Growing up in the Jim Crow South, Walter became an activist at a young age. He served as President of the Young Adult Chapter of North Carolina’s NAACP, organizing voter registration campaigns, lunch counter sit-ins, job campaigns, and desegregation campaigns in public accommodations, schools, and businesses. He also chaired the Durham chapter of CORE’s (Congress of Racial Equality) Freedom Highways Project, which sought to desegregate public facilities on Highway 1 from Maine to Florida.

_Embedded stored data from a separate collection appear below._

(* ===== verification/WebThreads.v ===== *)
(** * Web clients with one thread for each file: threads/web02.c and web03.c

    The main thread creates a thread for each file, at most maxnconn at a time;
    a thread fetches its file, sets the F_DONE flag of the file and increments
    ndone under a mutex; main waits until ndone is not 0 and joins the threads
    whose flag is F_DONE.  In web03.c main waits with a condition variable, in
    the earlier web02.c it polls.  socket/web_thread.c, the owner's program, is
    web03.c without the checks of the calls.

    A transition executes one statement of one thread; the network answers a
    thread with events. *)
From stdpp Require Import base list numbers.
From S2P Require Import Prelude Pool.

Module WebThreads.
Definition F_CONNECTING : Z := 1.
Definition F_READING : Z := 2.
Definition F_DONE : Z := 4.
Definition F_JOINED : Z := 8.

Inductive version := Web02 | Web03 | WebThread.

(** The statement the thread of a file executes next. *)
Inductive thread_pc :=
  | TNone        (* not created *)
  | TConnect     (* fd = Tcp_connect(fptr->f_host, SERV) *)
  | TWrite       (* Writen, in write_get_cmd *)
  | TReading     (* fptr->f_flags = F_READING *)
  | TRead        (* Read *)
  | TClose       (* Close(fd) *)
  | TFlag        (* fptr->f_flags = F_DONE *)
  | TLock        (* Pthread_mutex_lock *)
  | TInc         (* ndone++ *)
  | TSignal      (* Pthread_cond_signal *)
  | TUnlock      (* Pthread_mutex_unlock *)
  | TReturned
  | TSpin.       (* reading from a socket on which read fails *)

(** An element of the array file, with the thread that was created for it. *)
Record file := File { f_flags : Z; t_pc : thread_pc }.

(** The statement main executes next. *)
Inductive main_pc :=
  | MLoop              (* while (nlefttoread > 0) *)
  | MFill              (* while (nconn < maxnconn && nlefttoconn > 0), and the search *)
  | MFlag (i : nat)    (* file[i].f_flags = F_CONNECTING *)
  | MCreate (i : nat)  (* Pthread_create, file[i].f_tid = tid *)
  | MCount             (* nconn++; nlefttoconn-- *)
  | MLock              (* Pthread_mutex_lock *)
  | MTest              (* while (ndone == 0); in web02.c if (ndone > 0) *)
  | MWait              (* Pthread_cond_wait is called *)
  | MWaiting           (* inside Pthread_cond_wait, mutex released *)
  | MWoken             (* woken, about to lock the mutex again *)
  | MFor (i : nat)     (* for (i = 0; i < nfiles; i++) if (file[i].f_flags & F_DONE) *)
  | MJoin (i : nat)    (* Pthread_join and what follows *)
  | MUnlock            (* Pthread_mutex_unlock *)
  | MDone              (* exit(0) *)
  | MNothing           (* err_quit("... nothing found") *)
  | MFailed.           (* a call has failed and a wrapper has ended the process *)

#[export] Instance web_main_pc_eq_dec : EqDecision main_pc.
Proof. solve_decision. Defined.

Record web := Web {
  files : list file; nconn : Z; nlefttoconn : Z; nlefttoread : Z; ndone : Z; mutex : option who; m_pc : main_pc }.

Definition set_main (pc : main_pc) (s : web) : web :=
  Web (files s) (nconn s) (nlefttoconn s) (nlefttoread s) (ndone s) (mutex s) pc.
Definition set_mutex (m : option who) (s : web) : web :=
  Web (files s) (nconn s) (nlefttoconn s) (nlefttoread s) (ndone s) m (m_pc s).
Definition set_file (i : nat) (f : file) (s : web) : web :=
  Web (<[i := f]> (files s)) (nconn s) (nlefttoconn s) (nlefttoread s) (ndone s) (mutex s) (m_pc s).
Definition set_ndone (n : Z) (s : web) : web :=
  Web (files s) (nconn s) (nlefttoconn s) (nlefttoread s) n (mutex s) (m_pc s).

Definition lock (w : who) (s : web) : outcome web :=
  match mutex s with Some _ => Blocked | None => Next (set_mutex (Some w) s) end.
Definition unlock (w : who) (s : web) : outcome web :=
  if decide (mutex s = Some w) then Next (set_mutex None s) else Crash.

(** ** main *)

(** for (i = 0; i < nfiles; i++) if (file[i].f_flags == 0) break; *)
Fixpoint find_file (l : list file) : option nat :=
  match l with
  | [] => None
  | f :: l => if f_flags f =? 0 then Some 0%nat else S <$> find_file l
  end.

Definition fill (v : version) (maxnconn : Z) (s : web) : outcome web :=
  if (nconn s <? maxnconn) && (0 <? nlefttoconn s) then
    match find_file (files s) with
    | None => Next (set_main MNothing s)
    | Some i => Next (set_main (match v with Web02 => MCreate i | _ => MFlag i end) s)
    end
  else Next (set_main MLock s).

Definition set_connecting (v : version) (i : nat) (s : web) : outcome web :=
  access (files s !! i) (fun f =>
  Next (set_main (match v with Web02 => MCount | _ => MCreate i end) (set_file i (File F_CONNECTING (t_pc f)) s))).

(** A thread for the file exists at most once; another is not an outcome of the model. *)
Definition create (v : version) (i : nat) (s : web) : outcome web :=
  access (files s !! i) (fun f =>
  match t_pc f with
  | TNone => Next (set_main (match v with Web02 => MFlag i | _ => MCount end) (set_file i (File (f_flags f) TConnect) s))
  | _ => Crash
  end).

(** Pthread_join waits until the thread has returned; it returned &file[i]. *)
Definition join (i : nat) (s : web) : outcome web :=
  access (files s !! i) (fun f =>
  match t_pc f with
  | TReturned =>
      Next (Web (<[i := File F_JOINED TReturned]> (files s)) (nconn s - 1) (nlefttoconn s) (nlefttoread s - 1) (ndone s - 1)
              (mutex s) (MFor (S i)))
  | _ => Blocked
  end).

Definition main_step (v : version) (maxnconn : Z) (s : web) : outcome web :=
  match m_pc s with
  | MLoop => Next (set_main (if 0 <? nlefttoread s then MFill else MDone) s)
  | MFill => fill v maxnconn s
  | MFlag i => set_connecting v i s
  | MCreate i => create v i s
  | MCount => Next (Web (files s) (nconn s + 1) (nlefttoconn s - 1) (nlefttoread s) (ndone s) (mutex s) MFill)
  | MLock => obind (fun s => Next (set_main MTest s)) (lock Main s)
  | MTest =>
      Next (set_main (match v with
                      | Web02 => if 0 <? ndone s then MFor 0 else MUnlock
                      | _ => if ndone s =? 0 then MWait else MFor 0
                      end) s)
  | MWait => obind (fun s => Next (set_main MWaiting s)) (unlock Main s)
  | MWaiting => Blocked
  | MWoken => obind (fun s => Next (set_main MTest s)) (lock Main s)
  | MFor i =>
      if (i <? length (files s))%nat then
        access (files s !! i) (fun f =>
        Next (set_main (if negb (Z.land (f_flags f) F_DONE =? 0) then MJoin i else MFor (S i)) s))
      else Next (set_main MUnlock s)
  | MJoin i => join i s
  | MUnlock => obind (fun s => Next (set_main MLoop s)) (unlock Main s)
  | MDone | MNothing | MFailed => Blocked
  end.

(** ** do_get_read *)

(** Only main waits, so a signal wakes main or nobody. *)
Definition signal (s : web) : web := match m_pc s with MWaiting => set_main MWoken s | _ => s end.

Definition thread_step (v : version) (i : nat) (f : file) (s : web) : outcome web :=
  let goto pc := set_file i (File (f_flags f) pc) in
  match t_pc f with
  | TNone | TReturned | TSpin => Blocked
  | TConnect => Next (goto TWrite s)
  | TWrite => Next (goto TReading s)
  | TReading => Next (set_file i (File F_READING TRead) s)
  | TRead => Next (goto TClose s)                                   (* Read returned 0 *)
  | TClose => Next (goto TFlag s)
  | TFlag => Next (set_file i (File F_DONE TLock) s)
  | TLock => obind (fun s => Next (goto TInc s)) (lock (Thr i) s)
  | TInc => Next (goto (match v with Web02 => TUnlock | _ => TSignal end) (set_ndone (ndone s + 1) s))
  | TSignal => Next (goto TUnlock (signal s))
  | TUnlock => obind (fun s => Next (goto TReturned s)) (unlock (Thr i) s)
  end.

(** A call of the thread fails: a wrapper ends the process.  Of the owner's program
    only the failing read is modelled: it tests for 0 alone and reads again. *)
Definition thread_fails (v : version) (i : nat) (f : file) (s : web) : outcome web :=
  match v, t_pc f with
  | WebThread, TRead => Next (set_file i (File (f_flags f) TSpin) s)
  | WebThread, _ => Blocked
  | _, (TConnect | TWrite | TRead | TClose) => Next (set_main MFailed s)
  | _, _ => Blocked
  end.

(** ** Transitions

    [Go]: main executes its next statement.  [Run i]: the thread of file [i] does;
    its Read finds the end of the file.  [Data i]: its Read returns bytes.  [Bad i]:
    a call of it fails.  [Spurious]: Pthread_cond_wait returns without a signal. *)
Inductive label := Go | Run (i : nat) | Data (i : nat) | Bad (i : nat) | Spurious.

Definition ended (s : web) : bool := match m_pc s with MDone | MNothing | MFailed => true | _ => false end.

Definition with_thread (i : nat) (s : web) (k : file -> outcome web) : outcome web :=
  if ended s then Blocked else match files s !! i with None => Blocked | Some f => k f end.

Definition step (v : version) (maxnconn : Z) (l : label) (s : web) : outcome web :=
  match l with
  | Go => main_step v maxnconn s
  | Run i => with_thread i s (fun f => thread_step v i f s)
  | Data i => with_thread i s (fun f => match t_pc f with TRead | TSpin => Next s | _ => Blocked end)
  | Bad i => with_thread i s (fun f => thread_fails v i f s)
  | Spurious => match m_pc s with MWaiting => Next (set_main MWoken s) | _ => Blocked end
  end.

(** main up to its loop, after home_page. *)
Definition init (nfiles : nat) : web :=
  let n := Z.of_nat nfiles in Web (replicate nfiles (File 0 TNone)) 0 n n 0 None MLoop.
End WebThreads.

Walter moved to San Francisco in 1965 and continued his activism. While a student at SF State University, he was involved in Students for a Democratic Society, Black Students for Open Admissions, and the push for Black and ethnic studies. After leaving school in 1968, he helped organize a Rank and File Black Caucus among the Muni bus drivers. He also worked in the labor and antiwar movements, as well as with The Black Panthers and in community efforts to stop urban removal of black and other working-class communities. As a founding member of the Peace and Freedom Party Central Committee, he co-chaired the Peace and Freedom’s Black Caucus with Eldred Cleaver and chaired Kathleen Cleaver’s State Assembly Campaign. In1970 he moved to Chicago, where he became a rank and file activist of the United Auto Workers, a welfare rights activist, and a housing advocate. Later, in Detroit, he organized as a rank and file labor activist in the automobile industry.
Walter is currently a member of the California Bar Association, National Lawyers Guild, Charles Houston Bar Association, ACLU, #BlackLivesMatter, and Black Alliance for Just Immigration (BAJI). He is Chair of the Meiklejohn Civil Liberties Institute, Co-Chair of the John George Democratic Club, National Board member of the Black Worker Center, and Chair of the Haiti Emergency Relief Fund. His activism has centered around education and schools, anti-apartheid, police misconduct, voter registration and cultural issues. Recently, Walter was the lead attorney for the Blackfriday14 and other #BlackLivesMatter protesters.